The effect of fiber-matrix interaction on the kinking instability arising in the torsion of stretched fibrous biofilaments.

The response of fibrous soft tissues undergoing torsional deformations is a topic of current interest. Such deformations are common in ligaments and tendons and are also of particular interest in cardiac mechanics. The problem of torsion superimposed on extension of incompressible hyperelastic solid circular cylinders is a classic problem of nonlinear elasticity that has been considered by many authors in the context of rubber elasticity particularly for isotropic materials. A striking feature of such problems is the instability that arises with sufficiently large twist where a kink and then a knot suddenly appears. An energy approach to examining this instability when the extension and twist are prescribed was described by Gent and Hua (2004) and illustrated there for a neo-Hookean isotropic elastic material. The theoretical results were compared with experimental observations on natural rubber rods. Murphy (2015) has shown that the approach of Gent and Hua (2004) for isotropic materials can be simplified when the rods are assumed to be thin and this theory was applied to transversely isotropic materials by Horgan and Murphy (2016).
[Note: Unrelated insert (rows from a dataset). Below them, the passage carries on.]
Lemma Hough_iter_count thr gap range save count st st' :
  Hough_iter Uniform thr gap range save count st = Ok st' →
  (length (concat (outhit_idx st')) + live_lines (data st')
   ≤ length (concat (outhit_idx st)) + live_lines (data st))%nat.
Proof.
  unfold Hough_iter. intros H.
  bind_inv H as pt Hpt.
  destruct (empty pt); [by injection H as <-|].
  bind_inv H as [x y] Hxy. bind_inv H as vs Hvs.
  destruct (v_max_val vs <? thr).
  { bind_inv H as coords' Hc. by injection H as <-. }
  bind_inv H as w0 Hw0. bind_inv H as w1 Hw1.
  bind_inv H as [deaccu2 accu2] Hun.
  apply walk_count in Hw0, Hw1. cbn [w_data w_lines_idx length] in Hw0, Hw1.
  destruct (w_endpoint w0) as [[[x0_end y0_end] wire0_end] idx0_end].
  destruct (w_endpoint w1) as [[[x1_end y1_end] wire1_end] idx1_end].
  destruct (_ || _); injection H as <-; cbn [outhit_idx data]; [lia|].
  destruct save; [|lia].
  rewrite concat_app, length_app. cbn [concat]. rewrite app_nil_r. lia.
Qed.

Lemma Hough_loop_count thr gap range save count st st' :
  Hough_loop Uniform thr gap range save count st = Ok st' →
  (length (concat (outhit_idx st')) + live_lines (data st')
   ≤ length (concat (outhit_idx st)) + live_lines (data st))%nat.
Proof.
  revert st. induction count as [|c IH]; intros st H; cbn [Hough_loop] in H.
  - by injection H as <-.
  - bind_inv H as st1 H1. apply Hough_iter_count in H1. apply IH in H. lia.
Qed.

End HoughCount.

Section HoughOutput.

Variable Uniform : nat → nat → nat.

(** What [Hough] appends: lines that the merge pass left, complete, kept
    by the length test and carrying hit indices of bucket points; with
    [save_hits], one member list per line, holding hit indices of bucket
    points. *)
Lemma Hough_output coords0 thr gap range minl muonl save lines hit_idx
    lines' hit_idx' :
  Hough Uniform coords0 [thr; gap; range; minl; muonl] save lines hit_idx
  = Ok (lines', hit_idx') →
  ∃ new newh,
    lines' = lines ++ new ∧ hit_idx' = hit_idx ++ newh
    ∧ Forall (λ l, length l = 10%nat ∧ line_kept minl muonl l = true
                   ∧ is_source coords0 (nth 4 l 0)
                   ∧ is_source coords0 (nth 5 l 0)) new
    ∧ (if save then length newh = length new else newh = [])
    ∧ Forall (Forall (is_source coords0)) newh
    ∧ Forall (λ m, (length m ≤ length coords0)%nat) newh.
Proof.
  intros H. unfold Hough in H. cbn [at_ lookup list_lookup] in H.
  rewrite !res_bind_Ok in H. bind_inv H as st Hst.
  bind_inv H as [ol oh] Hm.
  apply filter_loop_spec in H as (new & newh & E1 & E2 & Hnew & Hh).
  cbn in E1, E2. exists new, newh. split; [done|]. split; [done|].
  assert (working_copy coords0 st) as (_ & _ & Hlines & Hmem).
  { eapply working_copy_loop; [|done].
    repeat split; try apply only_cleared_refl; constructor. }
  unfold merge_pass in Hm. cbn [fst] in Hm.
  pose proof (merge_i_tail_kept _ _ _ _ _ _ Hm) as [_ Htail].
  pose proof (merge_i_members _ _ _ _ _ _ _ Hm) as [Hperm _].
  assert (Forall (λ m, m ∈ oh) newh) as Hin.
  { destruct save; [by destruct Hh|]. subst newh. constructor. }
  split; [|split; [|split]].
  - eapply Forall_impl; [done|]. intros l [Hl Hk].
    apply list_elem_of_lookup_1 in Hl as [n Hn].
    assert (l ≠ []) as Hne by (intros ->; discriminate).
    destruct (Htail n l Hn Hne) as (l0 & Hl0 & _ & Hd).
    eapply Forall_lookup_1 in Hlines; [|done].
    apply line_consumed_complete in Hlines as (L0 & S4 & S5).
    assert (length l = 10%nat) as Ll.
    { apply (f_equal length) in Hd. rewrite !length_drop in Hd.
      destruct l as [|? [|? [|? [|? ?]]]]; cbn in *; try discriminate; lia. }
    assert (∀ k, nth (4 + k) l 0 = nth (4 + k) l0 0) as Hnth.
    { intros k. rewrite !nth_lookup, <- !lookup_drop. by rewrite Hd. }
    split; [done|]. split; [done|].
    pose proof (Hnth 0%nat) as E4. pose proof (Hnth 1%nat) as E5.
    cbn [Nat.add] in E4, E5. by rewrite E4, E5.
  - destruct save; [by destruct Hh|done].
  - eapply Forall_impl; [done|]. intros m Hm'.
    apply Forall_forall. intros s Hs.
    assert (In s (concat oh)) as Hc
      by (apply in_concat; exists m; split; by apply list_elem_of_In).
    apply (Permutation_in _ Hperm), in_concat in Hc as (m0 & Hm0 & Hs0).
    apply list_elem_of_In in Hm0, Hs0.
    eapply Forall_forall in Hmem; [|done].
    eapply Forall_forall in Hmem as (p & x & y & [[t Hp] _]); [|done].
    by exists p, x, y, t.
  - apply Hough_loop_count in Hst. cbn [Hough_init outhit_idx data concat length] in Hst.
    pose proof (live_lines_le coords0) as Hle.
    apply Permutation_length in Hperm.
    eapply Forall_impl; [done|]. intros m Hm'.
    apply list_elem_of_In, in_split in Hm' as (l1 & l2 & ->).
    rewrite concat_app in Hperm. cbn [concat] in Hperm.
    rewrite !length_app in Hperm. lia.
Qed.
In contrast with the case for isotropic materials, it was shown there that the kinking instability occurs even in the absence of stretch, i.e., for the case of pure torsion. Here we are concerned with the implications of this simplified thin rod instability theory for fiber-reinforced transversely isotropic materials that reflect fiber-matrix interaction. It is again shown that the kinking instability occurs even in the absence of stretch, i.e., for the case of pure torsion. The results are illustrated for a specific strain-energy density function that models fiber-matrix interaction. It is shown that the critical twist at which kinking occurs decreases as a measure of fiber-matrix interaction is increased so that the fiber-matrix interaction has a destabilizing effect. The results are illustrated using experimental data of other authors for skeletal muscles and for porcine brain white matter tissue.